I found that the more you research a stock and the more you get a feel for the price of the stock the better your trades are going to be. Dont rush into a buy because someone has told you to buy it.   You have to feel comfortable with each and every trade, if your losing sleep at night over a stock i say cut it off.  I just realised a big loss the other day and it made me feel a bit sick but do your research and more than likely you'll find a few gems.  Ultimately dont rush into things and dont put all your eggs in one basket unless you've done adequate research and feel comfortable.
If your bullish about a stock and in a loss position it shouldnt bother you (because you know it will recover in the near future).  Cheers


----------



## son of baglimit (19 October 2007)

some good responses here moneyslave - especially the last one.

have patience, and absorb as much as you can.
pick an industry, or an ore type - maybe something you are personally familiar with through your job, or studies.....something where the info you try to absorb is not too foreign to you. make sure the learning is enjoyable, not a chore. 
pick one or two companies to concentrate on initially, maybe by researching what you see on this forum.
above all be patient before you jump headlong into anything...........
we are possibly at the top of the market right now - plenty of folk promoting more good times ahead, and plenty forecasting doom & gloom.
when everyone is forecasting doom & gloom is often the best time to begin, cos its all uphill from there.
also try to understand the tax implications of whatever you do - sometimes a loss isnt so bad, if you can use it to reduce capital gains tax in the future.

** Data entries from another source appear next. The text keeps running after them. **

(** * Video Text Extractor: a shallow embedding of App.tsx and
      services/videoAnalyzer.ts, and the properties of its specification.

    Conventions of the embedding.
    - A JavaScript string is a list of code units, [list ascii]; string
      literals are written [str "..."].
    - A JavaScript number is [NaN] or a finite rational [Num q]: every finite
      double is a rational.  The rounding of floating-point arithmetic is
      not represented; on integers below 2^53, where the properties below
      apply the formatters and the sampling cursor, the program's
      arithmetic is exact.  The infinities are not represented.
    - String indices are [Z], as [indexOf] and [lastIndexOf] answer -1.
    - Asynchronous handlers are cut at their [await]s: the synchronous
      prefix runs on the click, and every awaited result arrives as an event
      of its own carrying what the environment (browser, AI service)
      answered. *)

From Stdlib Require Import ZArith QArith Qround Qpower String Ascii List Lia Lqa.
From Stdlib Require Import Bool.
From Stdlib Require Import DecimalString DecimalPos Sorted Qminmax.
Import ListNotations.

Set Implicit Arguments.
Open Scope Z_scope.

(* ================================================================== *)
(** * JavaScript primitives used by the program *)
(* ================================================================== *)

Module Js.

Definition jsstring := list ascii.

Definition str (s : string) : jsstring := list_ascii_of_string s.
(** X28: Delete Comment removes one comment and leaves its replies
    behind. When every comment is stored under its own id, a reply to the
    deleted comment is still returned by List Comments for its post, but in
    the comment section it is neither a top-level comment nor a reply to
    any comment of the list, so that no thread shows it. *)
Theorem deleted_comment_orphans_replies rt req req_list (s : kv.store)
    user parent rid rfs :
  verifyAuth rt (req_header req "Authorization") = Some user →
  exists_at s ("comments:" +:+ req_param req "id") parent →
  JS.opt_member (Some parent) "userId" = Some (JStr (user_id user))
  ∨ is_admin s user →
  (∀ k c, s !! ("comments:" +:+ k) = Some c →
          JS.opt_member (Some c) "id" = Some (JStr k)) →
  s !! ("comments:" +:+ rid) = Some (JObj rfs) →
  rid ≠ req_param req "id" →
  req_param req "id" ≠ "" →
  JS.lookup "parentId" rfs = Some (JStr (req_param req "id")) →
  JS.lookup "postId" rfs = Some (JStr (req_param req_list "postId")) →
  ∃ s',
    run (deleteComment rt req) s
    = (s', Json (message_body "Comment deleted successfully") 200)
    ∧ ∀ s'' cs st,
        run (listComments rt req_list) s' = (s'', Json (JArr cs) st) →
        JObj rfs ∈ cs
        ∧ (∀ top, Client.topLevelComments cs = Ok top → JObj rfs ∉ top)
        ∧ (∀ c cid replies,
             c ∈ cs →
             JS.opt_member (Some c) "id" = Some (JStr cid) →
             Client.getReplies cs cid = Ok replies →
             JObj rfs ∉ replies).
Proof.
  intros Hauth Hparent Hmay Hids Hreply Hrid Hne Hpar Hpost.
  eexists. split; [by apply deleteComment_accepted with user parent|].
  intros s'' cs st. rewrite listComments_run.
  destruct (JS.filter _ _) as [fs|] eqn:Hfs; cbn [result_bind]; [|done].
  destruct (JS.sort (oldest_first rt) fs) as [cs'|] eqn:Hcs; [|done].
  intros Heq. assert (cs = cs') as -> by congruence. clear Heq.
  pose proof (sort_Permutation _ _ _ Hcs) as Hperm.
  split; [|split].
  - rewrite Hperm. apply (filter_elem _ _ _ _ Hfs). split.
    + apply elem_of_getByPrefix. exists ("comments:" +:+ rid).
      split; [|apply prefix_spec; by exists rid].
      rewrite lookup_delete_ne; [done|]. by intros ?%(inj _).
    + apply passes_on_post. simpl. by rewrite Hpost.
  - intros top Htop Hin.
    apply (filter_elem _ _ _ _ Htop) in Hin as [_ Hpass%passes_topLevel].
    simpl in Hpass. rewrite Hpar in Hpass. simpl in Hpass.
    by rewrite bool_decide_eq_false_2 in Hpass.
  - intros c cid replies Hc Hcid Hreplies Hin.
    apply (filter_elem _ _ _ _ Hreplies) in Hin
      as [_ Hpass%passes_getReplies].
    simpl in Hpass. rewrite Hpar in Hpass. injection Hpass as <-.
    rewrite Hperm in Hc. apply (filter_elem _ _ _ _ Hfs) in Hc as [Hc _].
    apply elem_of_getByPrefix in Hc as (key & Hget & [k ->]%prefix_spec).
    destruct (decide (k = req_param req "id")) as [->|Hk].
    + by rewrite lookup_delete_eq in Hget.
    + rewrite lookup_delete_ne in Hget by (by intros ?%(inj _)).
      specialize (Hids k c Hget). congruence.
Qed.

Lemma deleted_comment_orphans_replies_witness :
  ∃ s',
    run (deleteComment Demo.rt (Demo.mkreq Demo.as_bob "c1" [] Throw))
      (<["comments:c2" :=
           JObj [("id", JStr "c2"); ("postId", JStr "p1");
                 ("userId", JStr "u-alice"); ("content", JStr "re");
                 ("parentId", JStr "c1"); ("likes", JNum 0);
                 ("createdAt", JNum 400)]]> Demo.store)
    = (s', Json (message_body "Comment deleted successfully") 200).
Proof.
  destruct (deleted_comment_orphans_replies Demo.rt
              (Demo.mkreq Demo.as_bob "c1" [] Throw)
              (Demo.mkreq None "p1" [] Throw)
              (<["comments:c2" :=
                   JObj [("id", JStr "c2"); ("postId", JStr "p1");
                         ("userId", JStr "u-alice"); ("content", JStr "re");
                         ("parentId", JStr "c1"); ("likes", JNum 0);
                         ("createdAt", JNum 400)]]> Demo.store)
              Demo.bob Demo.c1 "c2"
              [("id", JStr "c2"); ("postId", JStr "p1");
               ("userId", JStr "u-alice"); ("content", JStr "re");
               ("parentId", JStr "c1"); ("likes", JNum 0);
               ("createdAt", JNum 400)])
    as (s' & Hrun & _).
  - by vm_compute.
  - split; by vm_compute.
  - left. by vm_compute.
  - intros k c. unfold Demo.store.
    rewrite !lookup_insert, lookup_empty.
    repeat case_decide;
      try match goal with
          | H : _ = "comments:" +:+ _ |- _ =>
              cbv [String.append] in H; simplify_eq
          end;
      try done; by intros [= <-].
  - apply lookup_insert_eq.
  - discriminate.
  - discriminate.
  - done.
  - done.
  - exists s'. exact Hrun.
Defined.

personally, i started with tabcorp - why ? - cos i worked there, and i loved a punt - so the terminology was easy to absorb - i had an idea of how good/bad the developments were gonna be.

youve got plenty of time to be stinking rich - leave the BMW leasing crowd to do their thing, and (fingers crossed) feel good knowing by 40 youll be passing them.


----------



## YELNATS (19 October 2007)

wipz said:


> Ultimately dont rush into things and dont put all your eggs in one basket unless you've done adequate research and feel comfortable.

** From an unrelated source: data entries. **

(** With a proxy the fetch starts with the List call, made once; what
    follows are GetDetails calls. *)
Lemma get_all_windows_list_first s p :
  _proxy s = Some p ->
  extends_by details_call
    (called s list_call (bus (calls s) list_call))
    (snd (get_all_windows_with_details json_loads bus s)).
Proof.
  intros Hp. unfold get_all_windows_with_details, bind.
  rewrite (call_method_connected bus "List" [] s Hp). cbv zeta.
  fold list_call.
  assert (Hk : forall a s1,
             extends_by details_call s1
               (snd (match nonempty a with
                     | Some text =>
                         match json_loads text with
                         | Some basic_windows =>
                             wins <- lift (Py.iter basic_windows) ;;
                             detailed_windows <-
                               details_loop json_loads bus wins [] ;;
                             ret (Some detailed_windows)
                         | None => logger LogListJson ;;; ret None
                         end
                     | None => ret None
                     end s1))).
  { intros a. destruct (nonempty a) as [t|]; [|apply makes_only_ret].
    destruct (json_loads t) as [basic|].
    - apply makes_only_lift. intros wins _.
      apply makes_only_bind; [apply details_loop_details_only|]. intros d.
      apply makes_only_ret.
    - apply makes_only_bind; [apply makes_only_logger|]. intros _.
      apply makes_only_ret. }
  destruct (bus (calls s) list_call) as [[|first rest]|e].
  - apply (Hk None).
  - apply (Hk (Some first)).
  - eapply extends_by_trans; [apply extends_by_logged|].
    apply (Hk None).
Qed.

Agree with your good advice, however, I would say "don't put all your eggs in one basket" no matter how much research you've done nor how comfortable you feel.


----------



## son of baglimit (19 October 2007)

YELNATS said:


> Agree with your good advice, however, I would say "don't put all your eggs in one basket" no matter how much research you've done nor how comfortable you feel.

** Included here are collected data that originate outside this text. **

Lemma respawn_off_snake_colors fuel sn f r f' r' :
  respawn_off_snake fuel sn f r = Ok (f', r') → colors f' = colors f.
Proof.
  apply (respawn_off_snake_keeps (λ f', colors f' = colors f)); [|done].
  by intros f1 r1 f2 r2 E (p & c & ->)%Fruit_respawn_frame.
Qed.

Lemma Game_update_ready fuel g r g' r' :
  Game_update fuel g r = Ok (g', r') → game_ready g → game_ready g'.
Proof.
  intros H (Hs & Hcols & Hb).
  split; [by eapply Game_update_sound|].
  apply Game_update_cases in H
    as [(_ & -> & _)|(_ & sn & new_head & rest & _ & Hbsn & Hcases)]; [done|].
  destruct Hcases as [(_ & -> & _)|[(_ & _ & -> & _)|(_ & _ & Hfruit)]];
    simpl; rewrite ?Hbsn; [done|done|].
  destruct Hfruit as (f1 & r1 & f2 & Hf1 & Hf2 & ->). simpl. rewrite Hbsn.
  split; [|done].
  apply respawn_off_snake_colors in Hf2.
  apply Fruit_respawn_frame in Hf1 as (p & c & ->). by rewrite Hf2.
Qed.

Lemma Game_init_ready w h vis r g r' :
  Game_init w h vis r = Ok (g, r') → game_ready g.
Proof.
  intros H. split; [by eapply Game_init_sound|].
  unfold Game_init, Fruit_init in H.
  apply bind_Ok in H as (f & r1 & H & Hret).
  apply ret_Ok in Hret as [-> _].
  apply bind_Ok in H as (c & r0 & _ & Hf).
  by apply Fruit_respawn_frame in Hf as (p & c' & ->).
Qed.

Lemma Game_reset_ready g r g' r' :
  Game_reset g r = Ok (g', r') → game_ready g → game_ready g'.
Proof.
  intros H ((Hwf & _) & Hcols & _).
  split; [by eapply Game_reset_sound|].
  apply Game_reset_inv in H as (f & Hf & ->). simpl.
  by apply Fruit_respawn_frame in Hf as (p & c' & ->).
Qed.

Lemma play_tick_no_exception fuel ai ep r :
  table_wf (q_table ai) → game_ready (game ep) →
  no_exception (play_tick fuel ai ep r).
Proof.
  intros Hwf Hready. unfold play_tick.
  destruct (get_state_returns (game ep)) as [s0 Hs0];
    [by destruct Hready as (_ & _ & ?)|].
  rewrite Hs0.
  apply no_exception_bind; [done|]. intros s r1 [= <- <-].
  destruct (get_action_returns ai s0 r Hwf) as (action & ai1 & r2 & Hact).
  rewrite (bind_run _ _ _ _ _ Hact).
  pose proof (apply_action_ready _ action Hready) as Hready1.
  apply no_exception_bind; [by apply Game_update_no_exception|].
  intros g1 r3 Hupd.
  pose proof (Game_update_ready _ _ _ _ _ Hupd Hready1) as (_ & _ & Hb).
  destruct (get_state_returns g1 Hb) as [s1 Hs1]. rewrite Hs1.
  by apply no_exception_bind.
Qed.

Lemma train_iteration_no_exception fuel ai ep r :
  table_wf (q_table ai) → game_ready (game ep) →
  no_exception (train_iteration fuel ai ep r).
Proof.
  intros Hwf Hready. unfold train_iteration.
  apply no_exception_bind; [by apply play_tick_no_exception|].
  intros [[[[ai1 g] old_state] action] new_state] r1 Htick.
  destruct (calculate_reward _ _ _ _) as [[reward steps] g'].
  assert (table_wf (q_table ai1) ∧ 0 ≤ action < 3) as [Hwf1 Hact].
  { unfold play_tick in Htick.
    apply bind_Ok in Htick as (s0 & r0 & _ & H).
    apply bind_Ok in H as ([a ai0] & r2 & Hget & H).
    apply bind_Ok in H as (g1 & r3 & _ & H).
    apply bind_Ok in H as (s1 & r4 & _ & H).
    apply ret_Ok in H as [[= -> _ _ -> _] _].
    by eapply get_action_wf. }
  destruct (q_update_spec ai1 old_state action reward new_state Hwf1 Hact)
    as (row & old_q & next_row & next_max & _ & _ & _ & _ & _ & Hupd).
  by rewrite Hupd.
Qed.

Lemma train_iteration_ready fuel ai ep r ai' ep' tr r' :
  train_iteration fuel ai ep r = Ok (ai', ep', tr, r') →
  game_ready (game ep) → game_ready (game ep').
Proof.
  apply (train_iteration_game game_ready fuel).
  - intros. by apply apply_action_ready.
  - intros. by eapply Game_update_ready.
  - intros. by apply set_game_over_ready.
Qed.

Lemma episode_steps_no_exception fuel n :
  ∀ ai ep r,
    table_wf (q_table ai) → game_ready (game ep) →
    no_exception (episode_steps fuel n ai ep r).
Proof.
  induction n as [|n IH]; intros ai ep r Hwf Hready; simpl; [done|].
  destruct (game_over (game ep)); [done|].
  apply no_exception_bind; [by apply train_iteration_no_exception|].
  intros [[ai1 ep1] tr1] r1 Hit.
  apply no_exception_bind; [|by intros [[ai2 ep2] trs2] r2 _].
  apply IH.
  - by destruct (train_iteration_wf _ _ _ _ _ _ _ _ Hwf Hit).
  - by eapply train_iteration_ready.
Qed.

Lemma train_game_no_exception fuel ai game_num r :
  table_wf (q_table ai) → no_exception (train_game fuel ai game_num r).
Proof.
  intros Hwf. unfold train_game.
  destruct (Game_init_returns 800 600 false r ltac:(lia)) as [g Hg].
  rewrite (bind_run _ _ _ _ _ Hg).
  apply no_exception_bind; [|by intros [[ai1 ep1] trs] r1 _].
  unfold episode_loop.
  apply no_exception_bind.
  - apply episode_steps_no_exception; [done|]. by eapply Game_init_ready.
  - intros [[ai1 ep1] trs] r1 _. by destruct (game_over (game ep1)).
Qed.

Lemma train_game_wf fuel ai game_num r ai' r' :
  train_game fuel ai game_num r = Ok (ai', r') →
  table_wf (q_table ai) → table_wf (q_table ai').
Proof.
  intros (g & r1 & ai1 & ep1 & trs & _ & Hloop & ->)%train_game_q_table Hwf.
  apply episode_loop_inv in Hloop as [Hsteps _].
  by eapply episode_steps_wf.
Qed.

Lemma train_games_no_exception fuel game_nums :
  ∀ ai r, table_wf (q_table ai) →
          no_exception (train_games fuel ai game_nums r).
Proof.
  induction game_nums as [|game_num rest IH]; intros ai r Hwf; simpl; [done|].
  apply no_exception_bind; [by apply train_game_no_exception|].
  intros ai1 r1 Hgame. apply IH. by eapply train_game_wf.
Qed.

Lemma play_loop_no_exception fuel n :
  ∀ frames ai g moves r,
    table_wf (q_table ai) → game_ready g →
    no_exception (play_loop fuel n frames ai g moves r).
Proof.
  induction n as [|n IH]; intros frames ai g moves r Hwf Hready; simpl.
  { by destruct (game_over g). }
  destruct (game_over g); [done|].
  destruct (play_events (hd [] frames)); [|done].
  destruct (get_state_returns g) as [s0 Hs0];
    [by destruct Hready as (_ & _ & ?)|].
  rewrite Hs0.
  apply no_exception_bind; [done|]. intros s r1 [= <- <-].
  destruct (get_action_returns ai s0 r Hwf) as (action & ai1 & r2 & Hact).
  rewrite (bind_run _ _ _ _ _ Hact).
  pose proof (apply_action_ready _ action Hready) as Hready1.
  apply no_exception_bind; [by apply Game_update_no_exception|].
  intros g1 r3 Hupd. apply IH.
  - by destruct (get_action_wf _ _ _ _ _ _ Hwf Hact).
  - by eapply Game_update_ready.
Qed.

Lemma run_frame_no_exception fuel events r_held g r :
  game_ready g → no_exception (run_frame fuel events r_held g r).
Proof.
  intros Hready. unfold run_frame.
  pose proof (handle_input_ready events g Hready) as Hready1.
  destruct (handle_input events g) as [running g1]. simpl in Hready1.
  apply no_exception_bind.
  - destruct (game_over g1 && r_held); [|done].
    unfold Game_reset.
    destruct (game_ready_fruit g1 Hready1) as (Hbs & Hw & Hh & Hcols).
    destruct (Fruit_respawn_returns (fruit g1) r Hbs Hw Hh Hcols) as [f Hf].
    simpl. by rewrite (bind_run _ _ _ _ _ Hf).
  - intros g2 r2 Hreset.
    assert (game_ready g2) as Hready2.
    { destruct (game_over g1 && r_held).
      - by eapply Game_reset_ready.
      - by apply ret_Ok in Hreset as [-> _]. }
    apply no_exception_bind; [by apply Game_update_no_exception|done].
Qed.

Lemma run_frame_ready fuel events r_held g r running g' r' :
  run_frame fuel events r_held g r = Ok (running, g', r') →
  game_ready g → game_ready g'.
Proof.
  unfold run_frame. intros H Hready.
  pose proof (handle_input_ready events g Hready) as Hready1.
  destruct (handle_input events g) as [run1 g1]. simpl in Hready1.
  apply bind_Ok in H as (g2 & r2 & Hreset & H).
  apply bind_Ok in H as (g3 & r3 & Hupd & H).
  apply ret_Ok in H as [[= -> ->] ->].
  eapply Game_update_ready; [exact Hupd|].
  destruct (game_over g1 && r_held).
  - by eapply Game_reset_ready.
  - by apply ret_Ok in Hreset as [-> _].
Qed.

(** X26: the games of [train] raise none of Python's exceptions. On
    an agent whose table holds rows of three values, no list index,
    dictionary key or random range is ever out of bounds, in any round
    of any game: the [for] loop returns, unless a loop is still going
    when the fuel is used up. (What [log_training_end] does afterwards
    is X23.) *)
Theorem train_never_raises fuel ai num_games r :
  table_wf (q_table ai) → no_exception (train fuel ai num_games r).
Proof. intros Hwf. unfold train. by apply train_games_no_exception. Qed.

Lemma train_never_raises_witness :
  no_exception (train 10 SnakeAI_init 2 ones).
Proof. apply (train_never_raises 10 SnakeAI_init 2 ones table_wf_empty). Defined.

(** X27: the loop of [play] raises none of Python's exceptions
    either, whatever the events it finds. *)
Theorem play_never_raises fuel frames ai r :
  table_wf (q_table ai) → no_exception (play fuel frames ai r).
Proof.
  intros Hwf. unfold play.
  destruct (Game_init_returns 800 600 true r ltac:(lia)) as [g Hg].
  rewrite (bind_run _ _ _ _ _ Hg).
  apply play_loop_no_exception; [done|]. by eapply Game_init_ready.
Qed.

Lemma play_never_raises_witness :
  no_exception (play 10 [[KEYDOWN K_other]; [QUIT]] SnakeAI_init ones).
Proof. apply (play_never_raises 10 _ SnakeAI_init ones table_wf_empty). Defined.

(** X28: [Game.run] raises none of Python's exceptions on a sound game
    with a snake and a colour for the fruit, whatever keys are pressed
    and whenever the game is restarted. *)
Theorem run_never_raises fuel n frames g r :
  game_ready g → no_exception (run fuel n frames g r).
Proof.
  revert frames g r. induction n as [|n IH]; intros frames g r Hready; simpl;
    [done|].
  destruct (hd ([], false) frames) as [events r_held].
  apply no_exception_bind; [by apply run_frame_no_exception|].
  intros [running g1] r1 Hframe. destruct running; [|done].
  apply IH. by eapply run_frame_ready.
Qed.

Lemma run_never_raises_witness :
  no_exception (run 10 3 [([KEYDOWN K_DOWN], true); ([QUIT], false)]
                    quiet_game ones).
Proof.
  apply (run_never_raises 10 3 _ quiet_game ones).
  split; [exact quiet_game_sound|done].
Defined.

End NoException.

(** ** The size of the table *)

Section StateSpace.

Implicit Types (g : Game) (r : Random) (ai : SnakeAI) (s : State)
  (t : gmap State (list Qc)).

Lemma state_space_length : length state_space = 288%nat.
Proof. reflexivity. Qed.

Lemma state_space_intro (ds dl dr fr fl fb fa hu hd hl hr : bool) :
  (fr, fl) ∈ fruit_sides → (fb, fa) ∈ fruit_sides →
  (hu, hd, hl, hr) ∈ heading_flags →
  (ds, dl, dr, fr, fl, fb, fa, hu, hd, hl, hr) ∈ state_space.
Proof.
  intros Hx Hy Hh. unfold state_space.
  apply list_elem_of_bind. exists ds.
  split; [|destruct ds; repeat constructor].
  apply list_elem_of_bind. exists dl.
  split; [|destruct dl; repeat constructor].
  apply list_elem_of_bind. exists dr.
  split; [|destruct dr; repeat constructor].
  apply list_elem_of_bind. exists (fr, fl). split; [|done].
  apply list_elem_of_bind. exists (fb, fa). split; [|done].
  apply list_elem_of_bind. exists (hu, hd, hl, hr). split; [|done].
  constructor.
Qed.

Lemma fruit_sides_intro (x : Z) : (0 <? x, x <? 0) ∈ fruit_sides.
Proof.
  destruct (Z.ltb_spec 0 x), (Z.ltb_spec x 0); try lia;
    unfold fruit_sides; repeat constructor.
Qed.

Very true, but as they are just starting out, its good just to get a feel for shares, rather than waste your limited cash pool on brokerage.


----------



## brilliantmichael (19 October 2007)

For a float of $45,000, $4000 is not a huge loss. In fact it isn't a loss at all as long as you retain your AGK holdings. I'm not familiar at all with AGL, but I know it's a blue-chip energy company that is pretty safe long term as long as the time you bought in wasn't overpriced.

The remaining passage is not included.